- MATERIAL TO PROCESS:
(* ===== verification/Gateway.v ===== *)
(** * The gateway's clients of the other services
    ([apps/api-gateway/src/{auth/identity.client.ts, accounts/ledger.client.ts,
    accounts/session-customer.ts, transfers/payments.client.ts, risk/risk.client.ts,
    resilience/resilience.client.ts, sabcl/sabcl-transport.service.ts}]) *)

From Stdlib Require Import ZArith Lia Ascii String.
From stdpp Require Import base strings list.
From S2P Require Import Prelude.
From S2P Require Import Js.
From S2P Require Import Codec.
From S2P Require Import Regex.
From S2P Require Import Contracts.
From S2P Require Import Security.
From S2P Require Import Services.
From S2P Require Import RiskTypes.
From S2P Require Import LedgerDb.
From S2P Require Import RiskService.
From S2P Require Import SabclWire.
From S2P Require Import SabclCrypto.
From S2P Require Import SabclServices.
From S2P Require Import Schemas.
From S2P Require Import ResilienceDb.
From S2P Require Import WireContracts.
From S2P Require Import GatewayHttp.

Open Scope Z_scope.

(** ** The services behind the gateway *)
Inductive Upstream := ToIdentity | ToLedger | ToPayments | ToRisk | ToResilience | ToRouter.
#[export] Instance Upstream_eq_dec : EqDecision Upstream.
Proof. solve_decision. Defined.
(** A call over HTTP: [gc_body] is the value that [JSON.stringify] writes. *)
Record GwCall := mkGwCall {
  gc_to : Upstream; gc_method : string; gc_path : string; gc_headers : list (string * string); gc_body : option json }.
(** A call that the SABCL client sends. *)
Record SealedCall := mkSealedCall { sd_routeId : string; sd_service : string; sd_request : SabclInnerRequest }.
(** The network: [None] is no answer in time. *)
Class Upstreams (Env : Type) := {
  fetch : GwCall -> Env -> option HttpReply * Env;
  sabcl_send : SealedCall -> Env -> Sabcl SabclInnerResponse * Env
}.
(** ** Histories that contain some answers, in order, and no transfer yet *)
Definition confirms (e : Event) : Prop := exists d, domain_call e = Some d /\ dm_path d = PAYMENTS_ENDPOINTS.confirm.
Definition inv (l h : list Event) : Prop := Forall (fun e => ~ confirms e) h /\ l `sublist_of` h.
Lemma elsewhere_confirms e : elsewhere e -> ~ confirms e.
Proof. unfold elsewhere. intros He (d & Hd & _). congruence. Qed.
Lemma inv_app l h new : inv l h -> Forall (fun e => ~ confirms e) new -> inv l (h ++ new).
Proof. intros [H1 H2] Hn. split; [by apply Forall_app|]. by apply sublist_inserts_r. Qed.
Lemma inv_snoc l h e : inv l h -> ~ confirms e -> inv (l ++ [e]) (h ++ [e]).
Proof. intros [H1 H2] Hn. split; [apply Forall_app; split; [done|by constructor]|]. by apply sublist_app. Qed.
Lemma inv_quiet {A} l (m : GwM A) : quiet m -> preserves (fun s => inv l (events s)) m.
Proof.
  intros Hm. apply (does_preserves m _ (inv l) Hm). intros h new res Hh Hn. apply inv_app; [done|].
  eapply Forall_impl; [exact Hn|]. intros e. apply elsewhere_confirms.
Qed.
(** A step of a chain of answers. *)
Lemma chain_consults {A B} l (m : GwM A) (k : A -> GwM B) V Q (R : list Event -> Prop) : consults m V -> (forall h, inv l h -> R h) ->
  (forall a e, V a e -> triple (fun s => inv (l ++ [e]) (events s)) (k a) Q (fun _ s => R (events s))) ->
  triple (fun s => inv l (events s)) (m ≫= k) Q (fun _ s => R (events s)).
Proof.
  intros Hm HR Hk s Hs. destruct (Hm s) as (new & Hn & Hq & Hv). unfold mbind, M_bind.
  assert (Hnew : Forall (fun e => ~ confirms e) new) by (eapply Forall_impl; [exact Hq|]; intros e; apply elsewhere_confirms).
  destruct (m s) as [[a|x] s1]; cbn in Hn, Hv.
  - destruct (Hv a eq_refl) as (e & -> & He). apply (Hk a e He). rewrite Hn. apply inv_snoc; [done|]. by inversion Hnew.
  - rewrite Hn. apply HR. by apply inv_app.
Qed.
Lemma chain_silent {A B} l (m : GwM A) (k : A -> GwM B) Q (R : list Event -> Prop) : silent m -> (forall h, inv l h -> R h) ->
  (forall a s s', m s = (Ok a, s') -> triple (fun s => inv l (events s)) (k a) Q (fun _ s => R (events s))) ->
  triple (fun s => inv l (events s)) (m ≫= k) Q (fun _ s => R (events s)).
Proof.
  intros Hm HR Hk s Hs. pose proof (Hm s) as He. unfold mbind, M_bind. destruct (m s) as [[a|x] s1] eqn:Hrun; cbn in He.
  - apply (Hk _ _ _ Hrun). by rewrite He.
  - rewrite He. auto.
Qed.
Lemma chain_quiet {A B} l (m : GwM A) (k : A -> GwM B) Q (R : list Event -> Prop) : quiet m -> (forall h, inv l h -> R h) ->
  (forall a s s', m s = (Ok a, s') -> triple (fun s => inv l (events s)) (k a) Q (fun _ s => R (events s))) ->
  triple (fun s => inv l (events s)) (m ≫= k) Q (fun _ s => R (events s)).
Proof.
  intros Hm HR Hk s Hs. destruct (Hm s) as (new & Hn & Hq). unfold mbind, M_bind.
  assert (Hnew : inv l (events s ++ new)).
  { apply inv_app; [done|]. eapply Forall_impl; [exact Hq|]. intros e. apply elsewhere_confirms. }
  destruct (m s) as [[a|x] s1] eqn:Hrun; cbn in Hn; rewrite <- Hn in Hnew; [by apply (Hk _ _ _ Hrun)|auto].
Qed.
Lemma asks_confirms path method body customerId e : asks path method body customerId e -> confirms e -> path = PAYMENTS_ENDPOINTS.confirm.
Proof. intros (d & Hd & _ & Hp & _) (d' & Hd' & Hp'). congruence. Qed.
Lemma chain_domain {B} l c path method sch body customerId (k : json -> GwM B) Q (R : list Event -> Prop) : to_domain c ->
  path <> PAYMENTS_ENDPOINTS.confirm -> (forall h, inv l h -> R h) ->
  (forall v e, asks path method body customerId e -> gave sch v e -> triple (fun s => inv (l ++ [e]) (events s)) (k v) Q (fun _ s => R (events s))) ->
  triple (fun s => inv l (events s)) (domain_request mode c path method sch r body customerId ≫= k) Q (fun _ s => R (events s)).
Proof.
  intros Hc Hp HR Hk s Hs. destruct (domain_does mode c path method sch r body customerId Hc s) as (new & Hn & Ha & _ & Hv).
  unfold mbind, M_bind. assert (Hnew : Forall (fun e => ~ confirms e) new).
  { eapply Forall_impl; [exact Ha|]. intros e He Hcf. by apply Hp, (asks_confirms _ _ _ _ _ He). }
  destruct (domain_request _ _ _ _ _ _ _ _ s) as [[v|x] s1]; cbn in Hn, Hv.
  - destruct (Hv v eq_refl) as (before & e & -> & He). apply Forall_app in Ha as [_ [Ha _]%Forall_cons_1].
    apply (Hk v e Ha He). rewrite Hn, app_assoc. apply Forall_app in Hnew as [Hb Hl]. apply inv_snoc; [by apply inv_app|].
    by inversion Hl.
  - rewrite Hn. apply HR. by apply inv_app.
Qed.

- PROBLEM STATEMENT: Across the records above, show each line containing the word "SealedCall".

- SOLUTION TO THIS PROBLEM:
Record SealedCall := mkSealedCall { sd_routeId : string; sd_service : string; sd_request : SabclInnerRequest }.
  sabcl_send : SealedCall -> Env -> Sabcl SabclInnerResponse * Env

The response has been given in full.